--- Given data Enclosed Below ---

Lemma inv_seen d st seen work reqs avail h used done q :
  vinv_at (Vsys d st seen work reqs) avail (h :: used) done -> q ∈ reqs -> q_head q = h ->
  vinv_at (Vsys (seen_disk d st q) st seen work reqs) avail used (done ++ [h]).
Proof.
  intros I Hq Eh. pose proof (inv_heads_nodup _ _ _ _ I) as Hnd. pose proof (inv_lens _ _ _ _ I) as Hfew.
  assert (Hus : data_ok d st q PUsed) by (apply (vi_used _ _ _ _ I); simpl; [done|rewrite Eh; left]).
  destruct I as [Ls Fr Nd Rg Bf [Ds1 Ds2] Ch Hd Dv Us Dn Ra Ru]. simpl in *.
  assert (Hoth : forall q' p, q' ∈ reqs -> q_head q' <> h -> data_ok d st q' p -> data_ok (seen_disk d st q) st q' p).
  { intros q' p Hq' Hne Hd'. assert (q' <> q) by congruence. apply (data_ok_ext d st); [done|done| |done].
    simpl. apply zget_zset_ne. intros E. by apply (fmap_inj q_buf reqs) in E. }
  assert (Hnh : h ∉ avail ++ work /\ h ∉ used /\ h ∉ done).
  { rewrite <- Permutation_middle in Hnd. apply list.NoDup_cons in Hnd as [Hn _]. rewrite !elem_of_app in *. tauto. }
  split; simpl; try done.
  - intros x [->|Hx]%elem_of_zset; [|by apply Bf]. destruct Hus as [_ E _]. unfold zget in E.
    destruct (0 <=? q_buf q); [|done]. apply list_elem_of_lookup_2, Bf in E. done.
  - intros q' Hq'. apply (chain_ok_ext d); [by apply Ch|done|done].
  - rewrite Hd, <- Permutation_middle. rewrite (app_assoc _ used (done ++ [h])), (app_assoc _ done [h]), <- (app_assoc _ used done).
    by rewrite (Permutation_app_comm _ [h]).
  - intros q' Hq' Hi. apply Hoth; [done|intros E; rewrite E in Hi; tauto|]. by apply Dv.
  - intros q' Hq' Hi. apply Hoth; [done|intros E; rewrite E in Hi; tauto|]. apply Us; [done|by right].
  - intros q' Hq' Hi. apply elem_of_app in Hi as [Hi|Hi%list_elem_of_singleton].
    + apply Hoth; [done|intros E; rewrite E in Hi; tauto|]. by apply Dn.
    + assert (q' = q) as -> by (apply (busy_inj reqs q' q h); try done; [rewrite <- Hi|rewrite <- Eh]; done).
      destruct Hus as [I1 I2 I3]. split; simpl; [done| |done].
      rewrite zget_zset_eq; [done|]. by apply zget_Some in I2.
  - apply in_ring_neq in Ru; [apply Ru|simpl; lia].
Qed.

Lemma intr_loop_run used d st seen work reqs avail done :
  vinv_at (Vsys d st seen work reqs) avail used done ->
  exists d' t, intr_loop (length used) d = Done tt d' t /\ vinv_at (Vsys d' st seen work reqs) avail [] (done ++ used).
Proof.
  revert d done. induction used as [|h used IH]; intros d done I; cbn [length intr_loop].
  - exists d, []. erewrite bind_Done by done. destruct (vi_used_ring _ _ _ _ I) as (_ & Hf & Ht & _). simpl in *.
    rewrite Z.add_0_r, wrap_small in Ht by done. rewrite Ht, Z.eqb_refl, app_nil_r. done.
  - pose proof (inv_lens _ _ _ _ I) as Hfew. cbn [length] in Hfew.
    destruct (in_ring_neq _ _ _ _ _ (vi_used_ring _ _ _ _ I)) as (Hne & Hh & _); [simpl; lia|]. simpl in Hne, Hh.
    destruct (inv_find _ _ _ _ I h) as (q & Hq & Eh); [rewrite !elem_of_app, elem_of_cons; auto|]. simpl in Hq.
    assert (Hus : data_ok d st q PUsed) by (apply (vi_used _ _ _ _ I); simpl; [done|rewrite Eh; left]).
    destruct (IH _ _ (inv_seen _ _ _ _ _ _ _ _ _ q I Hq Eh)) as (d' & t & E & I').
    pose proof (da_info _ _ _ _ Hus) as Hi. pose proof (da_buf _ _ _ _ Hus) as Hb. rewrite Eh in Hi. simpl in Hi, Hb.
    erewrite bind_Done by done. rewrite (proj2 (Z.eqb_neq _ _) Hne), prepend_nil.
    erewrite bind_Done by (unfold of_option; by rewrite Hh). rewrite prepend_nil.
    erewrite bind_Done by (by apply arr_get_run). cbn [in_status in_b Z.eqb negb]. rewrite prepend_nil.
    erewrite bind_Done by done. rewrite prepend_nil.
    erewrite bind_Done by (by apply (arr_upd_run dk_bufs)). rewrite prepend_nil.
    erewrite bind_Done by done. erewrite bind_Done by done.
    match goal with |- context [intr_loop _ ?x] => change x with (seen_disk d st q) end. eexists d', _. rewrite E. split; [reflexivity|].
    by rewrite <- app_assoc in I'.
Qed.
(* ===== verification/Riscv.v ===== *)
(** * kernel/riscv.h and kernel/memlayout.h: pages, page table entries, addresses *)

From Stdlib Require Import ZArith Lia.
From stdpp Require Import base numbers.
From S2P Require Import Prelude.

Definition PGSIZE : Z := 4096.
Definition PGSHIFT : Z := 12.
Definition PGROUNDUP (sz : Z) : Z := Z.land (u64 (sz + PGSIZE - 1)) (Z.lnot (PGSIZE - 1)).
Definition PGROUNDDOWN (a : Z) : Z := Z.land a (Z.lnot (PGSIZE - 1)).

Definition PTE_V : Z := 1.
Definition PTE_R : Z := 2.
Definition PTE_W : Z := 4.
Definition PTE_X : Z := 8.
Definition PTE_U : Z := 16.

Definition PA2PTE (pa : Z) : Z := u64 (Z.shiftl (Z.shiftr pa 12) 10).
Definition PTE2PA (pte : Z) : Z := u64 (Z.shiftl (Z.shiftr pte 10) 12).
Definition PTE_FLAGS (pte : Z) : Z := Z.land pte 1023.

Definition PXMASK : Z := 511.
Definition PXSHIFT (level : Z) : Z := PGSHIFT + 9 * level.
Definition PX (level va : Z) : Z := Z.land (Z.shiftr va (PXSHIFT level)) PXMASK.

Definition MAXVA : Z := Z.shiftl 1 (9 + 9 + 9 + 12 - 1).

(** [MAKE_SATP(pagetable)] *)
Definition MAKE_SATP (pagetable : Z) : Z := Z.lor (Z.shiftl 8 60) (Z.shiftr pagetable 12).

Definition UART0 : Z := 268435456.
Definition UART0_IRQ : Z := 10.
Definition VIRTIO0 : Z := 268439552.
Definition VIRTIO0_IRQ : Z := 1.
Definition PLIC : Z := 201326592.
Definition KERNBASE : Z := 2147483648.
Definition PHYSTOP : Z := KERNBASE + 128 * 1024 * 1024.
Definition TRAMPOLINE : Z := MAXVA - PGSIZE.
Definition KSTACK (p : Z) : Z := TRAMPOLINE - (p + 1) * 2 * PGSIZE.
Definition TRAPFRAME : Z := TRAMPOLINE - PGSIZE.

(** ** Arithmetic of the macros *)

Lemma PGROUNDDOWN_eq a : PGROUNDDOWN a = a / PGSIZE * PGSIZE.
Proof.
  unfold PGROUNDDOWN, PGSIZE. change (4096 - 1) with (Z.ones 12).
  rewrite <- Z.ldiff_land, Z.ldiff_ones_r by lia.
  rewrite Z.shiftl_mul_pow2, Z.shiftr_div_pow2 by lia. done.
Qed.

Lemma PGROUNDUP_eq sz : 0 <= sz -> sz + PGSIZE <= 2 ^ 64 ->
  PGROUNDUP sz = (sz + PGSIZE - 1) / PGSIZE * PGSIZE.
Proof.
  intros H0 H. unfold PGROUNDUP. rewrite wrap_small by (unfold PGSIZE in *; lia).
  apply PGROUNDDOWN_eq.
Qed.

Lemma PGROUNDDOWN_bounds a : PGROUNDDOWN a <= a < PGROUNDDOWN a + PGSIZE.
Proof.
  rewrite PGROUNDDOWN_eq. unfold PGSIZE. pose proof (Z.div_mod a 4096).
  pose proof (Z.mod_pos_bound a 4096). lia.
Qed.

Lemma PGROUNDDOWN_mod a : PGROUNDDOWN a mod PGSIZE = 0.
Proof. rewrite PGROUNDDOWN_eq. by apply Z.mod_mul. Qed.

Lemma PGROUNDDOWN_id a : a mod PGSIZE = 0 -> PGROUNDDOWN a = a.
Proof.
  intros H. rewrite PGROUNDDOWN_eq. unfold PGSIZE in *. pose proof (Z.div_mod a 4096). lia.
Qed.

Lemma PGROUNDUP_bounds sz : 0 <= sz -> sz + PGSIZE <= 2 ^ 64 ->
  sz <= PGROUNDUP sz < sz + PGSIZE /\ PGROUNDUP sz mod PGSIZE = 0.
Proof.
  intros H0 H. rewrite PGROUNDUP_eq by done. split; [|by apply Z.mod_mul].
  unfold PGSIZE in *. pose proof (Z.div_mod (sz + 4096 - 1) 4096).
  pose proof (Z.mod_pos_bound (sz + 4096 - 1) 4096). lia.
Qed.

Lemma PX_eq level va : 0 <= level -> PX level va = va / 2 ^ PXSHIFT level mod 512.
Proof.
  intros H. unfold PX, PXMASK. change 511 with (Z.ones 9). rewrite Z.land_ones by lia.
  rewrite Z.shiftr_div_pow2 by (unfold PXSHIFT, PGSHIFT; lia). done.
Qed.

Lemma PX_range level va : 0 <= level -> 0 <= PX level va < 512.
Proof. intros H. rewrite PX_eq by done. apply Z.mod_pos_bound. lia. Qed.

(** An address and permission bits packed in an entry come apart again. *)
Lemma PA2PTE_eq pa : 0 <= pa < 2 ^ 56 -> PA2PTE pa = pa / 4096 * 1024.
Proof.
  intros H. unfold PA2PTE. rewrite Z.shiftl_mul_pow2, Z.shiftr_div_pow2 by lia.
  change (2 ^ 12) with 4096. change (2 ^ 10) with 1024. apply wrap_small.
  pose proof (Z.div_mod pa 4096). pose proof (Z.mod_pos_bound pa 4096). lia.
Qed.

Lemma PTE2PA_eq pte : 0 <= pte < 2 ^ 54 -> PTE2PA pte = pte / 1024 * 4096.
Proof.
  intros H. unfold PTE2PA. rewrite Z.shiftl_mul_pow2, Z.shiftr_div_pow2 by lia.
  change (2 ^ 12) with 4096. change (2 ^ 10) with 1024. apply wrap_small.
  pose proof (Z.div_mod pte 1024). pose proof (Z.mod_pos_bound pte 1024). lia.
Qed.

Lemma lor_add_low x f k : 0 <= k -> 0 <= f < 2 ^ k -> Z.lor (x * 2 ^ k) f = x * 2 ^ k + f.
Proof.
  intros Hk Hf. assert (E : Z.land (x * 2 ^ k) f = 0).
  { apply Z.bits_inj'. intros i Hi. rewrite Z.land_spec, Z.bits_0. destruct (Z.ltb_spec i k).
    - by rewrite <- Z.shiftl_mul_pow2, Z.shiftl_spec_low by lia.
    - rewrite <- (Z.mod_small f (2 ^ k)) by done.
      by rewrite Z.mod_pow2_bits_high, andb_false_r by lia. }
  rewrite <- Z.lxor_lor by done. symmetry. by apply Z.add_nocarry_lxor.
Qed.

Lemma PTE_pack pa perm : 0 <= pa < 2 ^ 56 -> pa mod PGSIZE = 0 -> 0 <= perm < 1024 ->
  let pte := Z.lor (PA2PTE pa) perm in
  PTE2PA pte = pa /\ PTE_FLAGS pte = perm /\ 0 <= pte < 2 ^ 54.
Proof.
  intros Hpa Hal Hp pte. unfold PGSIZE in Hal.
  assert (E : pte = pa / 4096 * 1024 + perm).
  { unfold pte. rewrite PA2PTE_eq by done. apply (lor_add_low _ _ 10); lia. }
  pose proof (Z.div_mod pa 4096).
  assert (Hr : 0 <= pte < 2 ^ 54) by lia. split_and!; [| |lia|lia].
  - rewrite PTE2PA_eq, E, Z.div_add_l, (Z.div_small perm) by lia. lia.
  - unfold PTE_FLAGS. change 1023 with (Z.ones 10). rewrite Z.land_ones, E by lia.
    rewrite Z.add_comm, Z.mod_add by lia. by apply Z.mod_small.
Qed.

--- End of Enclosed Given data ---

_Activity_
An exact copy of the lines above, from the one containing "by rewrite (Permutation_app_comm _ [h])." down to the one containing "- pose proof" and including both, is the whole answer; retype it and nothing else.

_Result for this exercise_
    by rewrite (Permutation_app_comm _ [h]).
  - intros q' Hq' Hi. apply Hoth; [done|intros E; rewrite E in Hi; tauto|]. by apply Dv.
  - intros q' Hq' Hi. apply Hoth; [done|intros E; rewrite E in Hi; tauto|]. apply Us; [done|by right].
  - intros q' Hq' Hi. apply elem_of_app in Hi as [Hi|Hi%list_elem_of_singleton].
    + apply Hoth; [done|intros E; rewrite E in Hi; tauto|]. by apply Dn.
    + assert (q' = q) as -> by (apply (busy_inj reqs q' q h); try done; [rewrite <- Hi|rewrite <- Eh]; done).
      destruct Hus as [I1 I2 I3]. split; simpl; [done| |done].
      rewrite zget_zset_eq; [done|]. by apply zget_Some in I2.
  - apply in_ring_neq in Ru; [apply Ru|simpl; lia].
Qed.

Lemma intr_loop_run used d st seen work reqs avail done :
  vinv_at (Vsys d st seen work reqs) avail used done ->
  exists d' t, intr_loop (length used) d = Done tt d' t /\ vinv_at (Vsys d' st seen work reqs) avail [] (done ++ used).
Proof.
  revert d done. induction used as [|h used IH]; intros d done I; cbn [length intr_loop].
  - exists d, []. erewrite bind_Done by done. destruct (vi_used_ring _ _ _ _ I) as (_ & Hf & Ht & _). simpl in *.
    rewrite Z.add_0_r, wrap_small in Ht by done. rewrite Ht, Z.eqb_refl, app_nil_r. done.
  - pose proof (inv_lens _ _ _ _ I) as Hfew. cbn [length] in Hfew.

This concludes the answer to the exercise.